[PROVIDED MATERIAL — start]

Lemma thr_check_advance {A} type (k : PTok.Token -> M A) (b : M A) :
  (forall t, In t ts -> PTok.type t = type -> thr (k t)) -> thr b ->
  thr (cond (check ts type) (bind (advance ts) k) b).
Proof.
  intros Hk Hb pos e. unfold cond.
  destruct (check ts type pos) eqn:E; [|apply Hb].
  destruct (check_true ts pos type E) as [t [Ht Hty]].
  unfold bind. rewrite (advance_at ts pos t Ht).
  apply Hk; [eapply nth_error_In; eassumption | assumption].
Qed.

Lemma thr_check_any_advance {A} types (k : PTok.Token -> M A) (b : M A) :
  (forall t, In t ts -> thr (k t)) -> thr b ->
  thr (cond (check_any ts types) (bind (advance ts) k) b).
Proof.
  intros Hk Hb pos e. unfold cond.
  destruct (check_any ts types pos) eqn:E; [|apply Hb].
  destruct (check_any_true ts types pos E) as [t Ht].
  unfold bind. rewrite (advance_at ts pos t Ht).
  apply Hk. eapply nth_error_In; eassumption.
Qed.

Lemma thr_peek : thr (peek ts).
Proof.
  intros pos e. unfold peek, cond, at_.
  destruct (is_at_end ts pos) eqn:E.
  - apply thr_error. constructor.
  - unfold is_at_end in E. apply Nat.leb_gt in E.
    destruct (nth_error ts pos) eqn:En; [discriminate|].
    apply nth_error_None in En. lia.
Qed.

Lemma thr_unexpected_token {A} (k : string -> M A) :
  (forall i, thr (k ("unexpected token at token " ++ to_string i))) ->
  thr (bind (unexpected_token ts) k).
Proof.
  intros Hk. unfold unexpected_token.
  intros pos e. unfold bind at 1 2.
  destruct (peek ts pos) as [t p1|e'|] eqn:E; [apply Hk | | discriminate].
  intros [= <-]. exact (thr_peek pos e' E).
Qed.

Lemma thr_expect type : thr (expect ts type).
Proof.
  intros pos e.
  destruct (nth_error ts pos) as [t|] eqn:E.
  - destruct (String.eqb_spec (PTok.type t) type) as [Heq|Hne].
    + rewrite (expect_at ts pos t type E Heq). discriminate.
    + rewrite (expect_other ts pos t type E Hne). intros [= <-].
      left. eexists. split; [reflexivity | constructor].
  - rewrite expect_at_end.
    + intros [= <-]. left. eexists. split; [reflexivity | constructor].
    + unfold is_at_end. apply Nat.leb_le. apply nth_error_None. assumption.
Qed.

Ltac thr_body leaf :=
  first
    [ assumption
    | apply thr_ret
    | apply thr_out_of_fuel
    | apply thr_expect
    | apply thr_peek
    | apply thr_error; solve [constructor]
    | solve [leaf]
    | apply thr_unexpected_token; intros ?; thr_body leaf
    | apply thr_check_advance; [intros ? ? ?; thr_body leaf | thr_body leaf]
    | apply thr_check_any_advance; [intros ? ?; thr_body leaf | thr_body leaf]
    | apply thr_cond; [thr_body leaf | thr_body leaf]
    | apply thr_bind; [thr_body leaf | intros ?; thr_body leaf]
    | match goal with
      | |- throws_parse_errors _ (if ?c then _ else _) => destruct c; thr_body leaf
      | Hin : In ?t ts, Hty : PTok.type ?t = "Num"
        |- throws_parse_errors _ (match stoll (PTok.value ?t) with
                                  | stoll_value _ => _ | _ => _ end) =>
          let E := fresh "E" in
          destruct (stoll (PTok.value t)) eqn:E;
          [ thr_body leaf
          | apply thr_invalid_argument; exists t; auto
          | thr_body leaf ]
      | |- throws_parse_errors _ (match ?x with Val _ => _ | _ => _ end) =>
          destruct x; thr_body leaf
      | |- throws_parse_errors _ (match ?x with CallExp _ => _ | _ => _ end) =>
          destruct x; thr_body leaf
      end ].

Ltac step :=
  cbn [comma_list parse_type parse_funtype select_loop exp2_loop exp3_loop exp4_loop
       postfix_loop parse_exp parse_exp1 parse_exp2 parse_exp3 parse_exp4 parse_exp5
       parse_exp6 parse_exp7 stmt_loop parse_stmt parse_if_stmt parse_block
       parse_while_stmt let_loop program_loop].

Lemma comma_list_thr {A} fuel : forall (item : M A) v,
  thr item -> thr (comma_list ts fuel item v).
Proof.
  induction fuel as [|n IH]; intros item v Hi; [apply thr_out_of_fuel|].
  step. thr_body ltac:(apply IH; assumption).
Qed.

Lemma list_until_thr {A} close fuel (item : M A) :
  thr item -> thr (list_until ts close fuel item).
Proof.
  intros Hi. unfold list_until. thr_body ltac:(apply comma_list_thr; assumption).
Qed.

Lemma parse_type_thr fuel :
  thr (parse_type ts fuel) /\ thr (parse_funtype ts fuel).
Proof.
  induction fuel as [|n [IH1 IH2]]; [split; apply thr_out_of_fuel|].
  split; step; thr_body ltac:(apply list_until_thr; assumption).
Qed.

Lemma parse_decl_thr fuel : thr (parse_decl ts fuel).
Proof.
  pose proof (proj1 (parse_type_thr fuel)).
  unfold parse_decl. thr_body fail.
Qed.

Lemma select_loop_thr fuel : forall (exp exp1 : M Exp) left,
  thr exp -> thr exp1 -> thr (select_loop ts fuel exp exp1 left).
Proof.
  induction fuel as [|n IH]; intros exp exp1 left H H1; [apply thr_out_of_fuel|].
  step. thr_body ltac:(apply IH; assumption).
Qed.

Lemma exp2_loop_thr fuel : forall (operand : M Exp) left,
  thr operand -> thr (exp2_loop ts fuel operand left).
Proof.
  induction fuel as [|n IH]; intros operand left H; [apply thr_out_of_fuel|].
  step. thr_body ltac:(apply IH; assumption).
Qed.

Lemma exp3_loop_thr fuel : forall (operand : M Exp) left,
  thr operand -> thr (exp3_loop ts fuel operand left).
Proof.
  induction fuel as [|n IH]; intros operand left H; [apply thr_out_of_fuel|].
  step. thr_body ltac:(apply IH; assumption).
Qed.

Lemma exp4_loop_thr fuel : forall (operand : M Exp) left,
  thr operand -> thr (exp4_loop ts fuel operand left).
Proof.
  induction fuel as [|n IH]; intros operand left H; [apply thr_out_of_fuel|].
  step. thr_body ltac:(apply IH; assumption).
Qed.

[PROVIDED MATERIAL — finish]

DIRECTIONS FOR THIS TASK ->
Transcribe the entries above word for word, from the first line through the line containing "destruct (check_any ts", and nothing else.

RESPONSE TO THE TASK ->
Lemma thr_check_advance {A} type (k : PTok.Token -> M A) (b : M A) :
  (forall t, In t ts -> PTok.type t = type -> thr (k t)) -> thr b ->
  thr (cond (check ts type) (bind (advance ts) k) b).
Proof.
  intros Hk Hb pos e. unfold cond.
  destruct (check ts type pos) eqn:E; [|apply Hb].
  destruct (check_true ts pos type E) as [t [Ht Hty]].
  unfold bind. rewrite (advance_at ts pos t Ht).
  apply Hk; [eapply nth_error_In; eassumption | assumption].
Qed.

Lemma thr_check_any_advance {A} types (k : PTok.Token -> M A) (b : M A) :
  (forall t, In t ts -> thr (k t)) -> thr b ->
  thr (cond (check_any ts types) (bind (advance ts) k) b).
Proof.
  intros Hk Hb pos e. unfold cond.
  destruct (check_any ts types pos) eqn:E; [|apply Hb].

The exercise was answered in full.